EXERCISE BRIEF »
Using the data below, show every line where the word "constructor" occurs.

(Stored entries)
+ + +

(** Two rows of a table after line 137 (depths 100 and 250). *)
Definition two_depths : list vrow :=
  [mkVrow (gr_row (dec 250) (dec 10)) NaN; mkVrow (gr_row (dec 100) (dec 20)) NaN].

(** Line 80, [df_selected.isna().sum()]: the number of rows in which
    column [c] is absent. *)
Definition isna_sum (c : column) (t : table) : nat :=
  length (List.filter (fun r => negb (notna (col c r))) t).

(** Lines 89-137 in sequence: steps 5 and 7 on the data-frame variables,
    then the copy of [df_filt] with its Vsh column. *)
Definition steps_5_to_8 (σ : gmap string table) : outcome (list vrow) :=
  σ ← step5 σ;
  σ ← step7 σ;
  df_filt ← getvar σ "df_filt";
  deriveShaleFraction df_filt.

(** A table of [df_selected] for the whole sequence: the first row lacks
    SPOR, the second has a DT out of range, the last two pass. *)
Definition selected_rows : table :=
  [ mkRow (dec 100) None (Some (dec 40)) None (Some (dec 80)) None None;
    mkRow (dec 100.5) None (Some (dec 50)) None (Some (dec 150)) None (Some (dec 9));
    mkRow (dec 101) None (Some (dec 300)) None (Some (dec 90)) None (Some (dec 9));
    mkRow (dec 101.5) None (Some (dec 60)) None (Some (dec 140)) None (Some (dec 9)) ].

Definition selected_store : gmap string table :=
  {[ "df_selected" := selected_rows ]}.

(** The largest finite double, [2^1024 - 2^971]. *)
Definition max_double : Qc := Qc_of_Z (2 ^ 1024 - 2 ^ 971).

(** The difference between the largest and the smallest gamma-ray value
    of a table is a finite double. *)
Definition finite_spread (t : table) : Prop :=
  ∀ lo hi, series_min (map gr t) = Some lo -> series_max (map gr t) = Some hi ->
           hi - lo ≤ max_double.

(** * Properties *)

(** ** Range filtering and row dropping *)

Lemma filter_twice {A : Type} (p : A -> bool) (l : list A) :
  List.filter p (List.filter p l) = List.filter p l.
Proof.
  induction l as [|x l IH]; simpl; [reflexivity|].
  destruct (p x) eqn:Hx; simpl; [rewrite Hx, IH|]; done.
Qed.

Lemma filter_sublist {A : Type} (p : A -> bool) (l : list A) :
  List.filter p l `sublist_of` l.
Proof.
  induction l as [|x l IH]; simpl; [constructor|].
  destruct (p x); by constructor.
Qed.

Lemma filter_greatest {A : Type} (p : A -> bool) (s l : list A) :
  s `sublist_of` l -> Forall (fun x => p x = true) s ->
  s `sublist_of` List.filter p l.
Proof.
  induction 1 as [|x s l Hs IH|x s l Hs IH]; intros Hall; simpl.
  - constructor.
  - inversion Hall as [|? ? Hx Hrest]; subst.
    rewrite Hx. constructor. by apply IH.
  - destruct (p x); [constructor|]; by apply IH.
Qed.

Lemma complete_forallb (subset : list column) (r : row) :
  forallb (fun c => notna (col c r)) subset = true ↔ complete subset r.
Proof.
  unfold complete. rewrite forallb_forall. split; intros H c Hc.
  - apply list_elem_of_In, H in Hc. by destruct (col c r).
  - apply list_elem_of_In, H in Hc. by destruct (col c r).
Qed.

Lemma in_range_spec (c : column) (low high : Qc) (r : row) :
  in_range c low high r = true ↔ ∃ v, col c r = Some v ∧ low < v ∧ v ≤ high.
Proof.
  unfold in_range. destruct (col c r) as [v|].
  - rewrite andb_true_iff, !bool_decide_eq_true. split.
    + intros [? ?]. by exists v.
    + intros (v' & [= <-] & ? & ?). done.
  - split; [done|]. by intros (v & ? & _).
Qed.

(** C7: [filterRange] is idempotent: for every table, column and bounds,
    filtering the output of the filter [low < value <= high] again with
    the same column and bounds returns that output unchanged. *)
Theorem filterRange_idempotent (c : column) (low high : Qc) (t : table) :
  filterRange c low high (filterRange c low high t) = filterRange c low high t.
Proof. unfold filterRange. apply filter_twice. Qed.

(** C8: for every table and every list of required columns, [dropna]
    keeps exactly the rows in which no required column is absent: a row
    is in the result iff it is in the input and complete; the result is
    a subsequence of the input (order kept, nothing added) and contains
    every subsequence of complete rows (nothing complete is removed).
    Line 89 binds the result to [df_dropped] and leaves [df_selected]
    as it was. *)
Theorem dropna_exact (subset : list column) (t : table) :
  (∀ r, r ∈ dropna subset t ↔ r ∈ t ∧ complete subset r)
  ∧ dropna subset t `sublist_of` t
  ∧ (∀ s, s `sublist_of` t -> Forall (complete subset) s ->
          s `sublist_of` dropna subset t)
  ∧ (∀ σ : gmap string table, σ !! "df_selected" = Some t ->
       ∃ σ', step5 σ = Returned σ'
             ∧ σ' !! "df_selected" = Some t
             ∧ σ' !! "df_dropped" = Some (dropna [GR; DT; SPOR] t)).
Proof.
  unfold dropna. split; [|split; [|split]].
  - intros r. rewrite !list_elem_of_In, filter_In, complete_forallb. done.
  - apply filter_sublist.
  - intros s Hs Hall. apply filter_greatest; [done|].
    eapply Forall_impl; [exact Hall|]. intros r Hr. by apply complete_forallb.
  - intros σ Hσ. unfold step5, getvar. rewrite Hσ. simpl.
    eexists. split; [reflexivity|]. split.
    + by rewrite lookup_insert_ne.
    + by rewrite lookup_insert_eq.
Qed.

(** C1: when lines 121-124 have run, [df_filt] is [df_dropped] restricted
    by the bounds of the last column only, [30 < DT <= 140]; every other
    variable is as before, and a row of [df_dropped] is in the final
    [df_filt] iff its DT value is present and within those bounds,
    whatever its CNPOR, GR and RHOB values. *)
Theorem step7_last_filter_only (σ : gmap string table) (t : table)
    (Hdropped : σ !! "df_dropped" = Some t) :
  step7 σ = Returned (<["df_filt" := filterRange DT (dec 30) (dec 140) t]> σ)
  ∧ (∀ r, r ∈ filterRange DT (dec 30) (dec 140) t ↔
          r ∈ t ∧ ∃ v, dt r = Some v ∧ dec 30 < v ∧ v ≤ dec 140).
Proof.
  split.
  - unfold step7, getvar. rewrite Hdropped. simpl.
    repeat (rewrite ?lookup_insert_ne by done; rewrite Hdropped; simpl).
    by rewrite !insert_insert_eq.
  - intros r. unfold filterRange.
    rewrite !list_elem_of_In, filter_In, in_range_spec. done.
Qed.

+ + +

RESULT FOR THIS EXERCISE »
  induction l as [|x l IH]; simpl; [constructor|].
  destruct (p x); by constructor.
  - constructor.
    rewrite Hx. constructor. by apply IH.
  - destruct (p x); [constructor|]; by apply IH.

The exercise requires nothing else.